- Opening Delimiter -
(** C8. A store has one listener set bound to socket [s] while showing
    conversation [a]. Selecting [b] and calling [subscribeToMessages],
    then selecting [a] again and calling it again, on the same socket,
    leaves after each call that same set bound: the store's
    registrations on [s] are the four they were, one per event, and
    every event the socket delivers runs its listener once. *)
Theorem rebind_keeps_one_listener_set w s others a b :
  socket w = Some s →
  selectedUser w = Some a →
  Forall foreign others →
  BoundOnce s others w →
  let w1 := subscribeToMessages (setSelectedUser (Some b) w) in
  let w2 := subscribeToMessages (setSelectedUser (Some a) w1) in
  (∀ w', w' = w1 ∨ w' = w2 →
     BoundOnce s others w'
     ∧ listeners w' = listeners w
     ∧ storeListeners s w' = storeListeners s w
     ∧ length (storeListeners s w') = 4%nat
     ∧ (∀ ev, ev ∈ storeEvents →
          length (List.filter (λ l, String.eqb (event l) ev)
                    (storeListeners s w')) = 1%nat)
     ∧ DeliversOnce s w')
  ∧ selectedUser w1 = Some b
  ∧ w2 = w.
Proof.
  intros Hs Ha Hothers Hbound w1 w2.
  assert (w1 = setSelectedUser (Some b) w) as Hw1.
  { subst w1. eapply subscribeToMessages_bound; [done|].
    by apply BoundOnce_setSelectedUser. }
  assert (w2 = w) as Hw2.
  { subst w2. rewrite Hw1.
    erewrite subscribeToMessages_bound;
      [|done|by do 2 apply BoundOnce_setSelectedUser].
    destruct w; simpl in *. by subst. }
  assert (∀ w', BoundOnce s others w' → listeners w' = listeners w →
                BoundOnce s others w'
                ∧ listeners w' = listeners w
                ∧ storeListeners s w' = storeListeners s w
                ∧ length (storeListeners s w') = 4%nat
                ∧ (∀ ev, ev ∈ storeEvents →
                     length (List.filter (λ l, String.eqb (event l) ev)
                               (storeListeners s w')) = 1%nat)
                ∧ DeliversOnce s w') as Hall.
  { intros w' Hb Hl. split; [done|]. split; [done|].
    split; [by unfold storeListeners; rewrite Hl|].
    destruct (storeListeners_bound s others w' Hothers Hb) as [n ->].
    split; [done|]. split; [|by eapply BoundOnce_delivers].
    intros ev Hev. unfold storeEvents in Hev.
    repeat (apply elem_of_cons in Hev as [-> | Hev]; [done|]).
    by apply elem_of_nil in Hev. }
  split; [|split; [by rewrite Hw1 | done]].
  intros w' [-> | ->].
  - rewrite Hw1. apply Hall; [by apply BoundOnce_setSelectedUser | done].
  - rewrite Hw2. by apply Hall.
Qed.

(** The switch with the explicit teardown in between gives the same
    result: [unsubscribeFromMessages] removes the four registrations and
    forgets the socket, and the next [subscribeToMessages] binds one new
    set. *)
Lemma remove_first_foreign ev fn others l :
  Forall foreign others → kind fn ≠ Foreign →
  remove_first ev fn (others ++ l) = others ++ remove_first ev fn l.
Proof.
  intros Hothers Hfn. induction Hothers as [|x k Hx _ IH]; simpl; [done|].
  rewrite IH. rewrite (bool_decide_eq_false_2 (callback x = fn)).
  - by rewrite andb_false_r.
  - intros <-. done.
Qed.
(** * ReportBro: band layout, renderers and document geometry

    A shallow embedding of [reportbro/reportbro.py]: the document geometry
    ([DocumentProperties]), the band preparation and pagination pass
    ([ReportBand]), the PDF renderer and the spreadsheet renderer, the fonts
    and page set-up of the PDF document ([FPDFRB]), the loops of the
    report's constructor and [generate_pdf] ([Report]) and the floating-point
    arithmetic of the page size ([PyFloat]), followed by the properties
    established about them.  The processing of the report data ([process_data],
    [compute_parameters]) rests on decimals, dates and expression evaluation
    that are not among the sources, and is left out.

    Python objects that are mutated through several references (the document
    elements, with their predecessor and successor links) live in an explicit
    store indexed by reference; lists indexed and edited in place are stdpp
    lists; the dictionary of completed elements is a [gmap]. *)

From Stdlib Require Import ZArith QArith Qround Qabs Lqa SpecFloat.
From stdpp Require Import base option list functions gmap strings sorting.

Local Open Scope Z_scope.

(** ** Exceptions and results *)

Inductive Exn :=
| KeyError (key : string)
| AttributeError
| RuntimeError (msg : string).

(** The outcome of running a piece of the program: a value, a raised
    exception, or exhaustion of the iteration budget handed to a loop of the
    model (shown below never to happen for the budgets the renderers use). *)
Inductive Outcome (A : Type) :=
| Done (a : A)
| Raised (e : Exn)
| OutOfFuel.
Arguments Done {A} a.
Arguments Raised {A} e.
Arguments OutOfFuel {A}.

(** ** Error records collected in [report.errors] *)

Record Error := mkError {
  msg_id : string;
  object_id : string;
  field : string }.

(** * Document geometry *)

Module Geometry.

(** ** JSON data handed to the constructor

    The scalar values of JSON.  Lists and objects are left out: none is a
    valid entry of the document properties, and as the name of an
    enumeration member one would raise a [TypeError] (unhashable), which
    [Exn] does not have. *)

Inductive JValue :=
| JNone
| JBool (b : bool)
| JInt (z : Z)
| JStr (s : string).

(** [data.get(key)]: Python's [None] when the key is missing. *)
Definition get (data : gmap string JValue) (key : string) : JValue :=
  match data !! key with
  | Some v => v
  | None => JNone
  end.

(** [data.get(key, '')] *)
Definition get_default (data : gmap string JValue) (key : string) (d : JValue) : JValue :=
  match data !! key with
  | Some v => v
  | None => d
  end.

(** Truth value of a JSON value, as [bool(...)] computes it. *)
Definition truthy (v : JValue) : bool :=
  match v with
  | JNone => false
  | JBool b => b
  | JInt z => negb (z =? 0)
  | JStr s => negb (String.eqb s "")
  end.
- Closing Delimiter -
- Opening Delimiter -
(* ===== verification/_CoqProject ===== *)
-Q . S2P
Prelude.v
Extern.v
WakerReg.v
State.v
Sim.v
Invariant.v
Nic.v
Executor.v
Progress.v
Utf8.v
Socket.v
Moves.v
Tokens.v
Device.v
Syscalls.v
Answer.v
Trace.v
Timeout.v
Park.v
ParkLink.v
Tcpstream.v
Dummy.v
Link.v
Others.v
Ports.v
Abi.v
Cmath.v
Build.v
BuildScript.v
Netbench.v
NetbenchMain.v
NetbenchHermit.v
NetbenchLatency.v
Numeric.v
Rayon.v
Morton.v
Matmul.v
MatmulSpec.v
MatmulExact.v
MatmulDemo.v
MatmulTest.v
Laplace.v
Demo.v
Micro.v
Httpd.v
- Closing Delimiter -
- Opening Delimiter -
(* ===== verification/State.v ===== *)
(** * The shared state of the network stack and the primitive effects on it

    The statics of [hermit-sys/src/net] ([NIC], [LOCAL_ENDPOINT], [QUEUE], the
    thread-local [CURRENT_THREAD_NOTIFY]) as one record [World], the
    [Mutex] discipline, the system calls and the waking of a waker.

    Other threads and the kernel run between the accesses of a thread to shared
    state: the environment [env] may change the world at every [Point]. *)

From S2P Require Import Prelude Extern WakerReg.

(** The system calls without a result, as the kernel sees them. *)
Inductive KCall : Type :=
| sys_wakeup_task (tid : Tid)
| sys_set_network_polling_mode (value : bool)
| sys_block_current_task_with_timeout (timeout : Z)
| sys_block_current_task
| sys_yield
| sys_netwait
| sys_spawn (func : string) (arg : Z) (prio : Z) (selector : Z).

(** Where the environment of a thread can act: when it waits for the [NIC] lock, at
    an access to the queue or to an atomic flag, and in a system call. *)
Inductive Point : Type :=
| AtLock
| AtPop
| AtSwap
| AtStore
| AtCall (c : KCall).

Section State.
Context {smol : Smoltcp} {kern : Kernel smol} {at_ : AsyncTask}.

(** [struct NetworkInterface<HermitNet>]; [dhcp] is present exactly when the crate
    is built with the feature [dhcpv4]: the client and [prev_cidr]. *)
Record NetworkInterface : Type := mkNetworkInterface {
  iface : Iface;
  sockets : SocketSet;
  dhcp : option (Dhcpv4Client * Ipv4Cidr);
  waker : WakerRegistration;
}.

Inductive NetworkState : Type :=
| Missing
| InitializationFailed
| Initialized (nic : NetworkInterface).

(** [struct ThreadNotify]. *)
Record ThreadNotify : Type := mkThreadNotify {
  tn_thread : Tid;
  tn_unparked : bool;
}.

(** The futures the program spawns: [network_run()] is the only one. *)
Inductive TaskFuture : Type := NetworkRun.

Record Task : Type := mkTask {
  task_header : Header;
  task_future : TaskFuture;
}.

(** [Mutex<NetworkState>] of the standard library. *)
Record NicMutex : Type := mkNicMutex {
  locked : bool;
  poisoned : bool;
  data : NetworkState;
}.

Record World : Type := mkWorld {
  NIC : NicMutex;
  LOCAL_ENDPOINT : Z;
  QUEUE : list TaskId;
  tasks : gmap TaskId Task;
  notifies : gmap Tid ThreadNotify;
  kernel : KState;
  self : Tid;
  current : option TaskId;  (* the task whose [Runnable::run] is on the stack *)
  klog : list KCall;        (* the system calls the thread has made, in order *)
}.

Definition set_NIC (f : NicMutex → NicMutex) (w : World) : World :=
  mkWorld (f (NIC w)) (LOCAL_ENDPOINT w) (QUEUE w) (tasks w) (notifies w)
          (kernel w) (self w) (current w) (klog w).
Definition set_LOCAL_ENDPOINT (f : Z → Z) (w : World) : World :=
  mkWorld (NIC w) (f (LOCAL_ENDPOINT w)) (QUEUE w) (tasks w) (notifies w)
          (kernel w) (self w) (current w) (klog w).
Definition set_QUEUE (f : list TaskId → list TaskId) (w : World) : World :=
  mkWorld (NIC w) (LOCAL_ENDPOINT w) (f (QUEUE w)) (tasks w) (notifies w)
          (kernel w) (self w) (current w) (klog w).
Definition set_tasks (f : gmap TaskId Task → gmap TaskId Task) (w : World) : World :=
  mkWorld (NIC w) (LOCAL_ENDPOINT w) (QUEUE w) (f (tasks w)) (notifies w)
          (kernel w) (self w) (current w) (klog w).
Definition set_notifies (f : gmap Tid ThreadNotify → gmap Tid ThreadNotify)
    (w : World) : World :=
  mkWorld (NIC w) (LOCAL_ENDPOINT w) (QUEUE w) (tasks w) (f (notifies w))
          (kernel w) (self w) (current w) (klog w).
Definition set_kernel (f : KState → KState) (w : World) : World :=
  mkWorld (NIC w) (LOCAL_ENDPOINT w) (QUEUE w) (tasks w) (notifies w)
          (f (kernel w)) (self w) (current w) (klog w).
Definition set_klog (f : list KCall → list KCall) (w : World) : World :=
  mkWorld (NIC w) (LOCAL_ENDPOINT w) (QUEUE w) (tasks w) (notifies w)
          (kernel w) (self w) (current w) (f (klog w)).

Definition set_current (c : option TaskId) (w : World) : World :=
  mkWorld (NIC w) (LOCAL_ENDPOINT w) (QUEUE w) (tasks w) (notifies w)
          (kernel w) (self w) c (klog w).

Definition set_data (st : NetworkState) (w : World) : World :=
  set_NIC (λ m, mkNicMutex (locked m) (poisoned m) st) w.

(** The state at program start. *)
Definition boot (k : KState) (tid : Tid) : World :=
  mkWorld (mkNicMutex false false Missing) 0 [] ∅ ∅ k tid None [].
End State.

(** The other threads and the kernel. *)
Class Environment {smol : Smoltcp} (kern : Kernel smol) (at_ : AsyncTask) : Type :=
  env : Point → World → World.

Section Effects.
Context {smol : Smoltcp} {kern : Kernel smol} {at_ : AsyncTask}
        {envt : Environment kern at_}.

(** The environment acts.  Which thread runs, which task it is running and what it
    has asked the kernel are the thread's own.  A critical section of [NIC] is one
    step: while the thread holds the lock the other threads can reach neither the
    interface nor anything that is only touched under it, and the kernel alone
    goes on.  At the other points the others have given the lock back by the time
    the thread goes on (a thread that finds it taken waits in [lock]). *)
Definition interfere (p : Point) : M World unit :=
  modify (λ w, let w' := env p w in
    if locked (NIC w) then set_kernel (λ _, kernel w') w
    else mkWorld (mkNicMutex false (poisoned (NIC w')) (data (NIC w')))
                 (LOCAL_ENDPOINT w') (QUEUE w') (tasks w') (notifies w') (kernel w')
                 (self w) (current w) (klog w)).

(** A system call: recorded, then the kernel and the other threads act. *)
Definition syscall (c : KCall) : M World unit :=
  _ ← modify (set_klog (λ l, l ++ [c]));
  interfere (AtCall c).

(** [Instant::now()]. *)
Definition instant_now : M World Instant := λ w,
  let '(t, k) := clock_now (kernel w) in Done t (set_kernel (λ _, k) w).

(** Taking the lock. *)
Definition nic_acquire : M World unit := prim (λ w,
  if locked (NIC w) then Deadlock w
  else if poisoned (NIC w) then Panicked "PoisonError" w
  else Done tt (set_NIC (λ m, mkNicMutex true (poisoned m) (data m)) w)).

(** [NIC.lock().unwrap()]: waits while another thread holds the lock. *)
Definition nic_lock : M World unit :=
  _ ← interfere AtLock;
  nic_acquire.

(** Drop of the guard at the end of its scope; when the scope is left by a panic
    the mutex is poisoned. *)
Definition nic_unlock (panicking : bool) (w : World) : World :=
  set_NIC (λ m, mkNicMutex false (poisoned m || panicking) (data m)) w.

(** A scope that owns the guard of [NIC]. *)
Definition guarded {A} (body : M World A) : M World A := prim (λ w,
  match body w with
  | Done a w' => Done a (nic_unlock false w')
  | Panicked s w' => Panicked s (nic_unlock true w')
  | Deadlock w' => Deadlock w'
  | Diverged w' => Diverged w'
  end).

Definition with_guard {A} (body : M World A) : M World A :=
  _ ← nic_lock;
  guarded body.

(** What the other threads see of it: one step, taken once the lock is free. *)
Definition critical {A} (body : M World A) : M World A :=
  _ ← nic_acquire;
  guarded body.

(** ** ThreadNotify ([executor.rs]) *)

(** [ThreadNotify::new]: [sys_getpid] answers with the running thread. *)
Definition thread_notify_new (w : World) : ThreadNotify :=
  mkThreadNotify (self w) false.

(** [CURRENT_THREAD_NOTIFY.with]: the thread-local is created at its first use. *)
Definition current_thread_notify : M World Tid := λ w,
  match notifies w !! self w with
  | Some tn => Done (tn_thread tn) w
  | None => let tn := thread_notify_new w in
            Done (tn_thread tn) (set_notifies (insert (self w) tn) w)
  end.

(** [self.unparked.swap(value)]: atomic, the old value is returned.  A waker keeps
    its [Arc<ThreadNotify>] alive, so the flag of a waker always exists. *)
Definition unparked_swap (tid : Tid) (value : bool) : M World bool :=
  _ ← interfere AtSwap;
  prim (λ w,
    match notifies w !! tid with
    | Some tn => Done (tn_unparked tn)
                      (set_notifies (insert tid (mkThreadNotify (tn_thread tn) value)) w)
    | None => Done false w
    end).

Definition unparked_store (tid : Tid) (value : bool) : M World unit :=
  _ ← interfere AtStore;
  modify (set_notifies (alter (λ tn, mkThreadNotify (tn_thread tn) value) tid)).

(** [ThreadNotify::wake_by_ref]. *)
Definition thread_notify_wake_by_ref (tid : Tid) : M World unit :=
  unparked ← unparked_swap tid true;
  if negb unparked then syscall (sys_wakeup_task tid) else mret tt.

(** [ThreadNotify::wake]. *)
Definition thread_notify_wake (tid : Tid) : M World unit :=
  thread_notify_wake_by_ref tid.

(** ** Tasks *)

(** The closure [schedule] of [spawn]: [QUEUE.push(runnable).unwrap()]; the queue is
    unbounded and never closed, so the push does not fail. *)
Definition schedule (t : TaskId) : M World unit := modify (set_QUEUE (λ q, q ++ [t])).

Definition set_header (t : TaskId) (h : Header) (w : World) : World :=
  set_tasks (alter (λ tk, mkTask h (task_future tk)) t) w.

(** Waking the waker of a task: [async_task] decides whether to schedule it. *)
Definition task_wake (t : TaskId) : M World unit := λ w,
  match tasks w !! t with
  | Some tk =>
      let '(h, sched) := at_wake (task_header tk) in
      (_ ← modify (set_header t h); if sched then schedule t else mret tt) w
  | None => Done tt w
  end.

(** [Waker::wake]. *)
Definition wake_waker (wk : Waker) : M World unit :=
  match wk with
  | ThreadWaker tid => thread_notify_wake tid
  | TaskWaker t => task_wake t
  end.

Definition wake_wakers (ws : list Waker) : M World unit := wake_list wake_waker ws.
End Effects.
- Closing Delimiter -
### TRY IT
Only one stretch of the records above is wanted: the lines between the one holding "Python objects that" and the one holding "Local Open Scope Z_scope.", inclusive, reproduced exactly.

### ANSWER SECTION
    Python objects that are mutated through several references (the document
    elements, with their predecessor and successor links) live in an explicit
    store indexed by reference; lists indexed and edited in place are stdpp
    lists; the dictionary of completed elements is a [gmap]. *)

From Stdlib Require Import ZArith QArith Qround Qabs Lqa SpecFloat.
From stdpp Require Import base option list functions gmap strings sorting.

Local Open Scope Z_scope.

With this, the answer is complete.